▶ _AIM OF THE TASK_
Copy, word for word, each line of the data below from the first through the line containing "by lia. congruence.", and stop there.

▶ _TASK DATA_
···

Lemma copy_backward_loop_spec (n : nat) : ∀ (i j : nat) a b o h src dst,
  h !! a = Some src → h !! b = Some dst → (a ≠ b ∨ i ≤ j)%nat →
  (i + n ≤ length src)%nat → (j + n ≤ length dst)%nat →
  ∃ dst',
    copy_backward_loop n (Ptr a (N.of_nat (i + n))) (Ptr b (N.of_nat (j + n))) (mkState o h)
    = Ret (Ptr b (N.of_nat j)) (mkState o (<[b := dst']> h)) ∧
    length dst' = length dst ∧
    ∀ k, dst' !! k = if decide (j ≤ k < j + n)%nat then src !! (k - j + i)%nat else dst !! k.
Proof.
  induction n as [|n IH]; intros i j a b o h src dst Ha Hb Hab Hi Hj.
  - exists dst. split_and!; [|done|].
    + cbn. rewrite Nat.add_0_r, insert_id; done.
    + intros k. case_decide; [lia | done].
  - destruct (lookup_lt_is_Some_2 src (i + n)) as [x Hx]; [lia|].
    set (dst1 := <[(j + n)%nat := x]> dst).
    set (h1 := <[b := dst1]> h).
    assert (∃ src1, h1 !! a = Some src1 ∧ length src1 = length src ∧
              ∀ k, (k < i + n)%nat → src1 !! k = src !! k) as (src1 & Ha1 & Hlen1 & Hsrc1).
    { destruct (decide (a = b)) as [->|Hne].
      - exists dst1. subst h1. rewrite lookup_insert_eq. split_and!; [done|..].
        + subst dst1. rewrite length_insert. congruence.
        + intros k Hk. subst dst1. rewrite list_lookup_insert_ne by lia. congruence.
      - exists src. subst h1. rewrite lookup_insert_ne by done. done. }
    destruct (IH i j a b o h1 src1 dst1) as (dst' & Hrun & Hlen & Hk);
      [done | by (subst h1; rewrite lookup_insert_eq) | lia | lia
      | by (subst dst1; rewrite length_insert; lia) |].
    exists dst'. split_and!.
    + cbn [copy_backward_loop].
      erewrite bind_Ret by (apply (ptr_sub_Ptr _ _ 1); lia).
      erewrite bind_Ret by (apply (ptr_sub_Ptr _ _ 1); lia).
      replace (i + S n - 1)%nat with (i + n)%nat by lia.
      replace (j + S n - 1)%nat with (j + n)%nat by lia.
      erewrite bind_Ret by (eapply load_Ptr; eauto).
      erewrite bind_Ret by (eapply store_Ptr; [eauto | lia]).
      fold dst1 h1. rewrite Hrun. subst h1. by rewrite insert_insert_eq.
    + rewrite Hlen. subst dst1. by rewrite length_insert.
    + intros k. rewrite Hk. subst dst1.
      destruct (decide (k = j + n)%nat) as [->|Hkj].
      * rewrite list_lookup_insert_eq by lia.
        repeat case_decide; try lia. rewrite <- Hx. f_equal. lia.
      * rewrite list_lookup_insert_ne by lia.
        repeat case_decide; try lia; [|done].
        rewrite Hsrc1 by lia. done.
Qed.

Lemma fresh_heap h : h !! fresh (dom h) = None.
Proof. apply not_elem_of_dom, is_fresh. Qed.

Lemma fresh_heap_ne h a blk : h !! a = Some blk → fresh (dom h) ≠ a.
Proof. intros Ha Heq. rewrite <- Heq, fresh_heap in Ha. done. Qed.

Lemma fill_default_loop_spec (n : nat) : ∀ (i : nat) a o h blk,
  h !! a = Some blk → (i + n ≤ length blk)%nat →
  ∃ blk',
    fill_default_loop n (Ptr a (N.of_nat i)) (mkState o h)
    = Ret () (mkState o (<[a := blk']> h)) ∧
    length blk' = length blk ∧
    ∀ k, blk' !! k = if decide (i ≤ k < i + n)%nat then Some T_default else blk !! k.
Proof.
  induction n as [|n IH]; intros i a o h blk Ha Hi.
  - exists blk. split_and!; [|done|].
    + cbn. rewrite insert_id; done.
    + intros k. case_decide; [lia | done].
  - set (t := fresh (dom h)).
    assert (h !! t = None) as Ht by apply fresh_heap.
    assert (t ≠ a) as Hta by (eapply fresh_heap_ne; eauto).
    set (blk1 := <[i := T_default]> blk).
    destruct (IH (S i) a o (<[a := blk1]> h) blk1) as (blk' & Hrun & Hlen & Hk);
      [by rewrite lookup_insert_eq | by (subst blk1; rewrite length_insert; lia) |].
    exists blk'. split_and!.
    + cbn [fill_default_loop].
      erewrite bind_Ret by reflexivity. cbn [objs heap]. fold t.
      erewrite bind_Ret
        by (eapply (load_Ptr t 0%nat); [apply lookup_insert_eq | reflexivity]).
      erewrite bind_Ret
        by (eapply store_Ptr; [rewrite lookup_insert_ne by done; eauto | lia]).
      erewrite bind_Ret; cycle 1.
      { cbn. rewrite lookup_insert_ne, lookup_insert_eq by done. reflexivity. }
      rewrite delete_insert_ne, delete_insert_id by done.
      erewrite bind_Ret by (apply (ptr_add_Ptr _ _ 1)).
      replace (i + 1)%nat with (S i) by lia. fold blk1.
      rewrite Hrun, insert_insert_eq. done.
    + rewrite Hlen. subst blk1. by rewrite length_insert.
    + intros k. rewrite Hk. subst blk1.
      destruct (decide (k = i)) as [->|Hki].
      * rewrite list_lookup_insert_eq by lia. repeat case_decide; try lia; done.
      * rewrite list_lookup_insert_ne by lia. repeat case_decide; try lia; done.
Qed.

Lemma lies_at_cons blk i x xs :
  lies_at blk i (x :: xs) → blk !! i = Some x ∧ lies_at blk (S i) xs.
Proof.
  intros H. split.
  - specialize (H 0%nat x eq_refl). by rewrite Nat.add_0_r in H.
  - intros k y Hy. specialize (H (S k) y Hy).
    by replace (S i + k)%nat with (i + S k)%nat by lia.
Qed.

Lemma lies_at_take_drop blk i n :
  lies_at blk i (take n (drop i blk)).
Proof.
  intros k x Hk. apply lookup_take_Some in Hk as [Hk _].
  by rewrite lookup_drop in Hk.
Qed.

Lemma equal_loop_spec xs : ∀ ys (i j : nat) a b s b1 b2,
  heap s !! a = Some b1 → heap s !! b = Some b2 →
  lies_at b1 i xs → lies_at b2 j ys → length xs = length ys →
  ∃ r, equal_loop (length xs) (Ptr a (N.of_nat i)) (Ptr b (N.of_nat j)) s = Ret r s ∧
       (r = true ↔ ∀ k x y, xs !! k = Some x → ys !! k = Some y → T_eq x y = true).
Proof.
  induction xs as [|x xs IH]; intros ys i j a b [o h] b1 b2 Ha Hb Hxs Hys Hlen.
  - exists true. split; [done|]. split; [|done]. intros _ k x y Hk. done.
  - destruct ys as [|y ys]; [done|]. cbn in Ha, Hb.
    apply lies_at_cons in Hxs as [Hx Hxs]. apply lies_at_cons in Hys as [Hy Hys].
    cbn [length equal_loop].
    erewrite bind_Ret by (eapply load_Ptr; eauto).
    erewrite bind_Ret by (eapply load_Ptr; eauto).
    destruct (T_eq x y) eqn:Hxy.
    + erewrite bind_Ret by (apply (ptr_add_Ptr _ _ 1)).
      erewrite bind_Ret by (apply (ptr_add_Ptr _ _ 1)).
      replace (i + 1)%nat with (S i) by lia. replace (j + 1)%nat with (S j) by lia.
      destruct (IH ys (S i) (S j) a b (mkState o h) b1 b2) as (r & Hrun & Hr); auto.
      exists r. split; [done|]. rewrite Hr. split.
      * intros H [|k] x' y' Hx' Hy'; simplify_eq/=; eauto.
      * intros H k x' y' Hx' Hy'. apply (H (S k)); done.
    + exists false. split; [done|]. split; [done|].
      intros H. specialize (H 0%nat x y eq_refl eq_refl). congruence.
Qed.

Lemma lexicographically_less_nil_l y ys : lexicographically_less [] (y :: ys).
Proof.
  exists 0%nat. split_and!; [intros; lia | done | cbn; lia | by left].
Qed.

Lemma lexicographically_less_nil_r xs : ¬ lexicographically_less xs [].
Proof. intros (k & _ & _ & Hk & _). cbn in Hk. lia. Qed.

Lemma lexicographically_less_cons x xs y ys :
  lexicographically_less (x :: xs) (y :: ys) ↔
  T_lt x y = true ∨
  (T_lt x y = false ∧ T_lt y x = false ∧ lexicographically_less xs ys).
Proof.
  split.
  - intros (k & Hpre & Hk1 & Hk2 & Hk). destruct k as [|k].
    + left. destruct Hk as [Hk | (x' & y' & Hx & Hy & Hlt)]; [done|].
      by simplify_eq/=.
    + right. destruct (Hpre 0%nat x y) as [H1 H2]; [lia | done | done |].
      split_and!; [done | done |]. exists k. split_and!.
      * intros i x' y' Hi Hx Hy. apply (Hpre (S i)); [lia | done | done].
      * cbn in Hk1. lia.
      * cbn in Hk2. lia.
      * destruct Hk as [Hk | Hk]; [left; cbn in Hk; lia | right; done].
  - intros [Hlt | (H1 & H2 & k & Hpre & Hk1 & Hk2 & Hk)].
    + exists 0%nat. split_and!; [intros; lia | cbn; lia | cbn; lia |].
      right. by exists x, y.
    + exists (S k). split_and!.
      * intros [|i] x' y' Hi Hx Hy; simplify_eq/=; [done|].
        apply (Hpre i); [lia | done | done].
      * cbn. lia.
      * cbn. lia.
      * destruct Hk as [Hk | Hk]; [left; cbn; lia | right; done].
Qed.

Lemma lexicographical_loop_spec xs : ∀ ys (i j : nat) a b s b1 b2,
  heap s !! a = Some b1 → heap s !! b = Some b2 →
  lies_at b1 i xs → lies_at b2 j ys →
  ∃ r, lexicographical_loop (length xs) (length ys)
         (Ptr a (N.of_nat i)) (Ptr b (N.of_nat j)) s = Ret r s ∧
       (r = true ↔ lexicographically_less xs ys).
Proof.
  induction xs as [|x xs IH]; intros ys i j a b [o h] b1 b2 Ha Hb Hxs Hys.
  - destruct ys as [|y ys].
    + exists false. split; [done|]. split; [done|].
      intros H. by apply lexicographically_less_nil_r in H.
    + exists true. split; [done|]. split; [|done].
      intros _. apply lexicographically_less_nil_l.
  - destruct ys as [|y ys].
    + exists false. split; [done|]. split; [done|].
      intros H. by apply lexicographically_less_nil_r in H.
    + cbn in Ha, Hb.
      apply lies_at_cons in Hxs as [Hx Hxs]. apply lies_at_cons in Hys as [Hy Hys].
      cbn [length lexicographical_loop].
      erewrite bind_Ret by (eapply load_Ptr; eauto).
      erewrite bind_Ret by (eapply load_Ptr; eauto).
      destruct (T_lt x y) eqn:Hxy.
      { exists true. split; [done|]. split; [|done].
        intros _. apply lexicographically_less_cons. by left. }
      destruct (T_lt y x) eqn:Hyx.
      { exists false. split; [done|]. split; [done|].
        intros H. apply lexicographically_less_cons in H as [H | (_ & H & _)]; congruence. }
      erewrite bind_Ret by (apply (ptr_add_Ptr _ _ 1)).
      erewrite bind_Ret by (apply (ptr_add_Ptr _ _ 1)).
      replace (i + 1)%nat with (S i) by lia. replace (j + 1)%nat with (S j) by lia.
      destruct (IH ys (S i) (S j) a b (mkState o h) b1 b2) as (r & Hrun & Hr); auto.
      exists r. split; [done|]. rewrite Hr, lexicographically_less_cons.
      split; [by (intros H; right) | intros [H | (_ & _ & H)]; [congruence | done]].
Qed.

(** ** Fields, arithmetic and the representation predicate *)

Lemma get_obj_eq this o h v :
  o !! this = Some v → get_obj this (mkState o h) = Ret v (mkState o h).
Proof. intros H. unfold get_obj. cbn. by rewrite H. Qed.
Lemma answer_independent_of_dispatch_witness :
  let env' := mkEnv false "http://localhost:5173" None false
                (λ t, match t with TNotification | TUser => true | _ => false end) in
  let req := mkRequest "b1" "bob" PROVIDER "ACCEPTED" None in
  let o := bookingsRouter.patch_status Demo.env req (Demo.world PENDING) in
  let o' := bookingsRouter.patch_status env' req (Demo.world PENDING) in
  result o = Ok tt ∧ result o' = Ok tt
  ∧ responses (trace o') = responses (trace o)
  ∧ bookings (db (world o')) = bookings (db (world o)).
Proof.
  intros env' req.
  apply (answer_independent_of_dispatch Demo.env env' req (Demo.world PENDING)).
  reflexivity.
Defined.

(** X6: after a transition that went through with the ledger reachable,
    the row that was written is what is pushed, once, to the personal room
    of the booking's customer, when the socket server is up; when it is not,
    the row is written all the same and nothing is pushed. *)
Theorem transition_pushes_row env id uid role target q w b :
  id ≠ EmptyString → target ≠ PENDING →
  store_fault env TBooking = false →
  store_fault env TNotification = false →
  bookings (db w) !! id = Some b →
  let o := bookingsRouter.patch_status env
             (mkRequest id uid role (status_name target) q) w in
  (∃ updated, responses (trace o) = [(200%nat, BodyBooking updated)]) →
  ∃ n, notifications (db (world o)) = notifications (db w) ++ [n]
     ∧ broadcasts (trace o)
       = if io env
         then [(socket.user_room (Booking.customerId b), "new_notification",
                PNotification n)]
         else [].
Proof.
  intros Hid Ht Hf Hn Hb o [updated Hresp].
  destruct (transition_error role uid b target) as [[code message]|] eqn:Hv.
  { destruct (patch_status_rejects env id uid role target q w b Hid Ht Hf Hb _ _ Hv)
      as (t & Ho & Hr & _).
    subst o. rewrite Ho in Hresp. simpl in Hresp. congruence. }
  destruct (patch_status_applies env id uid role target q w b Hid Ht Hf Hb Hv)
    as (row & t & Hrow & Ho & _ & _ & Hbc).
  rewrite Hn in Ho, Hbc. subst o. rewrite Ho. simpl.
  apply status_row_recipient in Hrow as (Hto & _). simpl in Hto.
  exists row. split; [done|]. rewrite Hbc. unfold pushed, socket.user_room.
  destruct (io env); [|done]. simpl. by rewrite Hto.
Qed.

Lemma transition_pushes_row_witness :
  let o := bookingsRouter.patch_status Demo.env
             (mkRequest "b1" "bob" PROVIDER (status_name ACCEPTED) None)
             (Demo.world PENDING) in
  ∃ n, notifications (db (world o)) = notifications (db (Demo.world PENDING)) ++ [n]
     ∧ broadcasts (trace o)
       = if io Demo.env
         then [(socket.user_room (Booking.customerId (Demo.booking PENDING)),
                "new_notification", PNotification n)]
         else [].
Proof.
  apply (transition_pushes_row Demo.env "b1" "bob" PROVIDER ACCEPTED None
           (Demo.world PENDING) (Demo.booking PENDING)).
  - discriminate.
  - discriminate.
  - reflexivity.
  - reflexivity.
  - reflexivity.
  - eexists. vm_compute. reflexivity.
Defined.

(** X7: with the ledger out of reach a transition is applied and answered
    as usual, but no row is written and nothing is pushed: the event is
    dropped. *)
Theorem ledger_outage_drops_event env id uid role target q w b :
  id ≠ EmptyString → target ≠ PENDING →
  store_fault env TBooking = false →
  store_fault env TNotification = true →
  bookings (db w) !! id = Some b →
  let o := bookingsRouter.patch_status env
             (mkRequest id uid role (status_name target) q) w in
  (∃ updated, responses (trace o) = [(200%nat, BodyBooking updated)]) →
  status_of (db (world o)) id = Some target
  ∧ notifications (db (world o)) = notifications (db w)
  ∧ broadcasts (trace o) = []
  ∧ ConsoleError "Failed to send booking status notification:" ∈ trace o.
Proof.
  intros Hid Ht Hf Hn Hb o [updated Hresp].
  destruct (transition_error role uid b target) as [[code message]|] eqn:Hv.
  { destruct (patch_status_rejects env id uid role target q w b Hid Ht Hf Hb _ _ Hv)
      as (t & Ho & Hr & _).
    subst o. rewrite Ho in Hresp. simpl in Hresp. congruence. }
  clear Hresp. subst o.
  unfold bookingsRouter.patch_status, try_catch, transition_error in *.
  cbv zeta. cbn [params_id userId userRole body_status].
  rewrite (bind_Ok _ _ _ _ _ _ (statusSchema_parse_name target w Ht)).
  rewrite decide_False by done.
  rewrite (bind_Ok _ _ _ _ _ _ (load_booking env id w b Hf Hb)). cbv beta iota.
  repeat (case_bool_decide; [discriminate Hv|]).
  rewrite (bind_Ok _ _ _ _ _ _ (update_booking env id target w b Hf Hb)).
  cbv beta iota.
  erewrite (bind_Ok (res_json _)) by reflexivity.
  match goal with
  | |- context [notifyBookingStatusChange env ?u target ?w1] =>
      destruct (notifyBookingStatusChange_fault env u target w1 Hn Ht)
        as (e & t & -> & Hr & Hbc & Hse)
  end.
  simpl. unfold status_of, set_bookings. cbn [bookings].
  rewrite lookup_insert_eq. split; [done|]. split; [done|].
  split.
  - unfold broadcasts in *. by rewrite omap_app, Hbc.
  - apply list_elem_of_further, elem_of_app. right. apply list_elem_of_here.
Qed.

Lemma ledger_outage_drops_event_witness :
  let env := mkEnv true "http://localhost:5173" None true
               (λ t, match t with TNotification => true | _ => false end) in
  let o := bookingsRouter.patch_status env
             (mkRequest "b1" "bob" PROVIDER (status_name ACCEPTED) None)
             (Demo.world PENDING) in
  status_of (db (world o)) "b1" = Some ACCEPTED
  ∧ notifications (db (world o)) = notifications (db (Demo.world PENDING))
  ∧ broadcasts (trace o) = []
  ∧ ConsoleError "Failed to send booking status notification:" ∈ trace o.
Proof.
  intros env.
  apply (ledger_outage_drops_event env "b1" "bob" PROVIDER ACCEPTED None
           (Demo.world PENDING) (Demo.booking PENDING)).
  - discriminate.
  - discriminate.
  - reflexivity.
  - reflexivity.
  - reflexivity.
  - eexists. vm_compute. reflexivity.
Defined.

(** ** PATCH /bookings/:id/status of the admin router *)

Lemma updateSchema_parse_name status w :
  adminRouter.updateSchema_parse (status_name status) w = mkOutcome (Ok status) w [].
Proof. by destruct status. Qed.

(** X8: whoever is not an administrator is answered with 403 by the
    admin endpoint, and nothing is read or written, whatever the request
    and the state of the store. *)
Theorem admin_endpoint_is_gated env req w :
  userRole req ≠ ADMIN →
  adminRouter.patch_booking_status env req w
  = mkOutcome (Ok tt) w [Respond 403 (BodyError "Admin access required" false)].
Proof.
  intros Hrole. unfold adminRouter.patch_booking_status, adminRouter.requireAdmin.
  rewrite bool_decide_eq_true_2 by done.
  unfold next, errorHandler. simpl. by erewrite bind_Ok by reflexivity.
Qed.
(** X22. When the difference between the sums of the two months is [NaN],
    as it is when both sums are the same infinity, the sentence reports the
    later-sorted month as "lower" by [$NaN]. *)
Theorem X22_nan_difference_is_lower (mm : gmap jsstring float) (a b : jsstring) :
  sorted_months mm = [a; b] →
  js_isNaN (PrimFloat.sub (spend_of mm b) (spend_of mm a)) = true →
  trendSummary host mm
  = u16 "Compared to " ++ a ++ u16 ", your spending in " ++ b
    ++ u16 " is lower by $NaN.".
Proof.
  intros Hsorted Hnan. unfold trendSummary. rewrite Hsorted.
  change (trend_sentence host a b (PrimFloat.sub (spend_of mm b) (spend_of mm a))
          = u16 "Compared to " ++ a ++ u16 ", your spending in " ++ b
            ++ u16 " is lower by $NaN.").
  unfold trend_sentence. by rewrite (is_nan_eq _ Hnan).
Qed.

(** X23. Hits are kept in the order of the index's answer, list after
    list: the expenses of several lists of hits are those of the first
    lists followed by those of the last ones. *)
Theorem X23_hits_are_kept_in_order (lists1 lists2 : list (list Metadata)) :
  collect_expenses host (Some {| metadatas := Some (lists1 ++ lists2) |})
  = collect_expenses host (Some {| metadatas := Some lists1 |})
    ++ collect_expenses host (Some {| metadatas := Some lists2 |}).
Proof.
  rewrite !collect_expenses_filter. cbn [raw_hits metadatas].
  by rewrite concat_app, filter_app, map_app.
Qed.

End MoreAggregation.

(** ** Cleaning *)

Lemma trimStart_length (s : jsstring) : (length (trimStart s) ≤ length s)%nat.
Proof.
  induction s as [| c s IH]; [reflexivity |]. cbn [trimStart].
  destruct (is_space c); cbn [length]; lia.
Qed.

Lemma trim_length (s : jsstring) : (length (trim s) ≤ length s)%nat.
Proof.
  unfold trim. rewrite length_rev.
  etrans; [apply trimStart_length |]. rewrite length_rev. apply trimStart_length.
Qed.

Lemma strip_from_length (skip : nat) (s : jsstring) :
  (length (strip_from skip s) ≤ length s)%nat.
Proof.
  revert skip. induction s as [| c s IH]; intros skip; [reflexivity |].
  cbn [strip_from]. destruct skip as [| k].
  - destruct (starts_with marker_s (c :: s)); [specialize (IH 2%nat); cbn [length]; lia |].
    destruct (starts_with marker_out (c :: s)); [specialize (IH 4%nat); cbn [length]; lia |].
    specialize (IH 0%nat). cbn [length]. lia.
  - specialize (IH k). cbn [length]. lia.
Qed.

···

▶ _ANSWER TO THIS TASK_
Lemma copy_backward_loop_spec (n : nat) : ∀ (i j : nat) a b o h src dst,
  h !! a = Some src → h !! b = Some dst → (a ≠ b ∨ i ≤ j)%nat →
  (i + n ≤ length src)%nat → (j + n ≤ length dst)%nat →
  ∃ dst',
    copy_backward_loop n (Ptr a (N.of_nat (i + n))) (Ptr b (N.of_nat (j + n))) (mkState o h)
    = Ret (Ptr b (N.of_nat j)) (mkState o (<[b := dst']> h)) ∧
    length dst' = length dst ∧
    ∀ k, dst' !! k = if decide (j ≤ k < j + n)%nat then src !! (k - j + i)%nat else dst !! k.
Proof.
  induction n as [|n IH]; intros i j a b o h src dst Ha Hb Hab Hi Hj.
  - exists dst. split_and!; [|done|].
    + cbn. rewrite Nat.add_0_r, insert_id; done.
    + intros k. case_decide; [lia | done].
  - destruct (lookup_lt_is_Some_2 src (i + n)) as [x Hx]; [lia|].
    set (dst1 := <[(j + n)%nat := x]> dst).
    set (h1 := <[b := dst1]> h).
    assert (∃ src1, h1 !! a = Some src1 ∧ length src1 = length src ∧
              ∀ k, (k < i + n)%nat → src1 !! k = src !! k) as (src1 & Ha1 & Hlen1 & Hsrc1).
    { destruct (decide (a = b)) as [->|Hne].
      - exists dst1. subst h1. rewrite lookup_insert_eq. split_and!; [done|..].
        + subst dst1. rewrite length_insert. congruence.
        + intros k Hk. subst dst1. rewrite list_lookup_insert_ne by lia. congruence.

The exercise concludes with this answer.